Nesta última, o regime de repartição em vigor hoje seria mantido, cobrindo 75% da população com renda média de até R$ 2,2 mil. Para quem ganhasse acima desse valor, haveria o incentivo para a constituição de uma conta individual em regime de capitalização usando os recursos já existentes no FGTS, com percentual obrigatório de 30%.

Como ainda não há um projeto pronto é prematuro, porém, fazer projeções do potencial desse mercado, diz Franco.

“Estamos falando de uma constituição de valores capitalizados com recursos do FGTS dos novos entrantes do mercado de trabalho. Quem está no INSS, continuaria no INSS” afirma.

Ele cita que provavelmente esses recursos seriam administrados em um plano criado especificamente para essa finalidade, não nos VGBL e PGBL atuais.

A experiência chilena é a que parece estar na cabeça de Guedes, com alguma adaptação para a realidade brasileira, daí a sugestão de um modelo híbrido – repartição para a base da pirâmide e capitalização a partir de uma certa renda. Vale lembrar que também lá o sistema enfrenta problemas, gerando poupança insuficiente, com o pagamento do benefício equivalente a 38% dos salários da ativa. Baixos retornos e taxas de administração elevadas explicam os resultados.

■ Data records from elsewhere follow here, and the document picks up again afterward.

(** C7.  Whatever the index and whatever the state of the module, open or
    not, [GetObject(i_index)] returns the null object. *)
Theorem GetObject_index_null (io : IO) (this : nsDiskModule) (i_index : Z) :
  (GetObject_index io this i_index).1 = None.
Proof.
  unfold GetObject_index. by destruct (m_pDB (open_if_closed io this)).
Qed.

(** C10.  For every url (null, empty or not) and every state of the module,
    [Contains(i_url)] returns [PR_TRUE] exactly when [GetObject(i_url)]
    returns an object, and both leave the module in the same state. *)
Theorem Contains_url_agrees_GetObject_url
    (io : IO) (this : nsDiskModule) (i_url : option string) :
  ((Contains_url io this i_url).1 = true ↔ is_Some (GetObject_url io this i_url).1) ∧
  (Contains_url io this i_url).2 = (GetObject_url io this i_url).2.
Proof.
  unfold Contains_url, GetObject_url.
  destruct (m_pDB (open_if_closed io this)) as [db|]; simpl;
    [|split; [split; [done | by intros [? ?]] | done]].
  destruct i_url as [url|]; simpl;
    [|split; [split; [done | by intros [? ?]] | done]].
  destruct (is_nul (deref url)); simpl;
    [split; [split; [done | by intros [? ?]] | done]|].
  unfold db_get.
  destruct (db_mem db !! _) as [v|]; simpl.
  - split; [split; eauto | done].
  - split; [split; [done | by intros [? ?]] | done].
Qed.

Lemma call_unavailable (io : IO) (st : Statics) (this : nsDiskModule) (c : Call) :
  m_pDB this = None → open_fails io →
  ret_failed (call io st this c).1.1 = true ∧
  (call io st this c).1.2 = mkModule None ∧ (call io st this c).2 = st.
Proof.
  intros E F. destruct c as [p|p|u|i|u]; simpl.
  - by rewrite (AddObject_closed_fails io st this p E F).
  - unfold Contains_obj, Contains_obj_body.
    by rewrite (open_if_closed_fails io this E F).
  - by rewrite Contains_url_unavailable;
      rewrite (open_if_closed_fails io this E F).
  - unfold GetObject_index. by rewrite (open_if_closed_fails io this E F).
  - by rewrite GetObject_url_unavailable;
      rewrite (open_if_closed_fails io this E F).
Qed.

Lemma run_unavailable (cs : list (IO * Call)) (st : Statics) (this : nsDiskModule) :
  m_pDB this = None → Forall (λ c, open_fails c.1) cs →
  Forall (λ r, ret_failed r = true) (run cs st this).1.1 ∧
  (run cs st this).1.2 = this ∧ (run cs st this).2 = st.
Proof.
  revert this. induction cs as [|[io c] cs IH]; intros this E F; [done|].
  apply Forall_cons in F as [F1 F]. simpl in F1. simpl.
  destruct (call_unavailable io st this c E F1) as (R & M & S).
  destruct (call io st this c) as [[r m] s]. simpl in R, M, S. subst m s.
  destruct (IH (mkModule None) eq_refl F) as (IH1 & IH2 & IH3).
  destruct (run cs st (mkModule None)) as [[rs m'] s']. simpl in *.
  split; [by constructor|]. subst m' s'. split; [|done].
  by destruct this as [[?|]].
Qed.

(** C6.  While the module is not open and [dbopen] fails, [AddObject] returns
    [PR_FALSE], both [GetObject] overloads return the null object and both
    [Contains] overloads return [PR_FALSE], whatever their argument, and the
    module stays not open; so every call of any sequence of calls made under
    these conditions returns [PR_FALSE] or null.  All methods are total
    functions into [bool] or [option]: a failure has no other way out. *)
Theorem unavailable_store_fails (io : IO) (st : Statics) (this : nsDiskModule) :
  m_pDB this = None → open_fails io →
  (∀ p, (AddObject io st this p).1.1.1 = false ∧
        m_pDB (AddObject io st this p).1.1.2 = None) ∧
  (∀ u, GetObject_url io this u = (None, mkModule None)) ∧
  (∀ i, GetObject_index io this i = (None, mkModule None)) ∧
  (∀ u, Contains_url io this u = (false, mkModule None)) ∧
  (∀ p, Contains_obj io this p = (false, mkModule None, p)) ∧
  (∀ cs, Forall (λ c, open_fails c.1) cs →
         Forall (λ r, ret_failed r = true) (run cs st this).1.1 ∧
         m_pDB (run cs st this).1.2 = None).
Proof.
  intros E F. repeat split.
  - by rewrite (AddObject_closed_fails io st this p E F).
  - by rewrite (AddObject_closed_fails io st this p E F).
  - intros u. rewrite GetObject_url_unavailable;
      by rewrite (open_if_closed_fails io this E F).
  - intros i. unfold GetObject_index.
    by rewrite (open_if_closed_fails io this E F).
  - intros u. rewrite Contains_url_unavailable;
      by rewrite (open_if_closed_fails io this E F).
  - intros p. unfold Contains_obj, Contains_obj_body.
    by rewrite (open_if_closed_fails io this E F).
  - by apply run_unavailable.
  - destruct (run_unavailable cs st this E) as (_ & -> & _); done.
Qed.

End Membership.

(* ===================================================================== *)
(** ** What the calls do to the table *)
(* ===================================================================== *)

Section Table.
Context `{CacheLib}.

Lemma evolves_refl (ok : Prop) (db : DB) : evolves ok db db.
Proof. repeat split; [done | | done]. exists []. by rewrite app_nil_r. Qed.

(** [AddObject] of an entry with an address on an open store: the store
    stays open, the table gains what was read of the entry unless the write
    failed, and the handle evolves. *)
Lemma AddObject_table (io : IO) (st : Statics) (db : DB)
    (obj : nsCacheObject) (addr : string) :
  Address obj = Some addr →
  ∃ db', (AddObject io st (mkModule (Some db)) (Some obj)).1.1.2 = mkModule (Some db') ∧
    db_mem db' = (if put_fails io then db_mem db
                  else <[AddObject_key io st obj := AddObject_blob io st obj]>
                         (db_mem db)) ∧
    evolves (sync_fails io = false) db db'.
Proof.
  intros EA. rewrite (AddObject_open_eq io st db obj addr EA). simpl.
  assert (∀ key, is_Some (db_mem db !! key) →
                 is_Some (<[AddObject_key io st obj := AddObject_blob io st obj]>
                            (db_mem db) !! key)) as K.
  { intros key IS. rewrite lookup_insert. by case_decide. }
  destruct (put_fails io); [|destruct (sync_fails io)]; simpl;
    (eexists; split; [done|]); simpl; (split; [done|]);
    (split; [done|]); (split; [by eexists|]); done.
Qed.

“Onde se viu a migração [da previdência pública] para o sistema de capitalização, como no Chile, houve forte incremento da previdência privada e do papel dos gestores, dando respostas para os fundos públicos”, diz Patrick O’ Grady, executivochefe da gestora de recursos digital Vitreo. “O setor privado é parte da solução para qualquer reforma que venha.”

É cedo para saber como as seguradoras poderão atuar se o Brasil evoluir para um regime parecido com o chileno, diz André Serebrinic, diretor de Vida, Previdência e Saúde da Mapfre. Naquele país, a contribuição é obrigatória, mas o trabalhador pode escolher onde constrói a reserva para a aposentadoria. “Teria de ter uma seguradora para gerir isso. Você precisa ter o passivo, então teria de ter uma seguradora fazendo esses pagamentos e administrando, aplicando esses recursos.”

Seja qual for o desenho final da reforma, toda essa discussão já cumpre a função de despertar o brasileiro para a importância de se planejar para a aposentadoria, diz O’Grady, da Vitreo. “Serve de alerta que a população está envelhecendo e não se preparou para isso. Ou trabalha mais tempo, ou vai ter que poupar mais.” Por ser uma gestora digital, as consultas feitas no seu site são um preditor de demanda. Em dois meses oferecendo um fundo de fundos de previdência, que reúne vários gestores, a casa captou mais de R$ 520 milhões.

Serebrinic, da Mapfre, também chama a atenção para o aspecto educacional. “Quando as pessoas entenderem o que é previdência, o regime de capitalização, ficará mais claro que se não se prepararem desde cedo elas não terão [os recursos] lá na frente”, diz. “Se perceberem que aposentadoria mesmo capitalizada não vai atingir o valor que esperado, terão que complementar.”

Campani, do Coppead, acrescenta que os recursos acumulados sob regime de capitalização teriam outros efeitos positivos para a economia. Como esse é um dinheiro de longo prazo, o aumento da taxa de poupança reduziria a dependência de investimentos externos e também permitiria que o país convivesse com taxas de juros estruturalmente menores.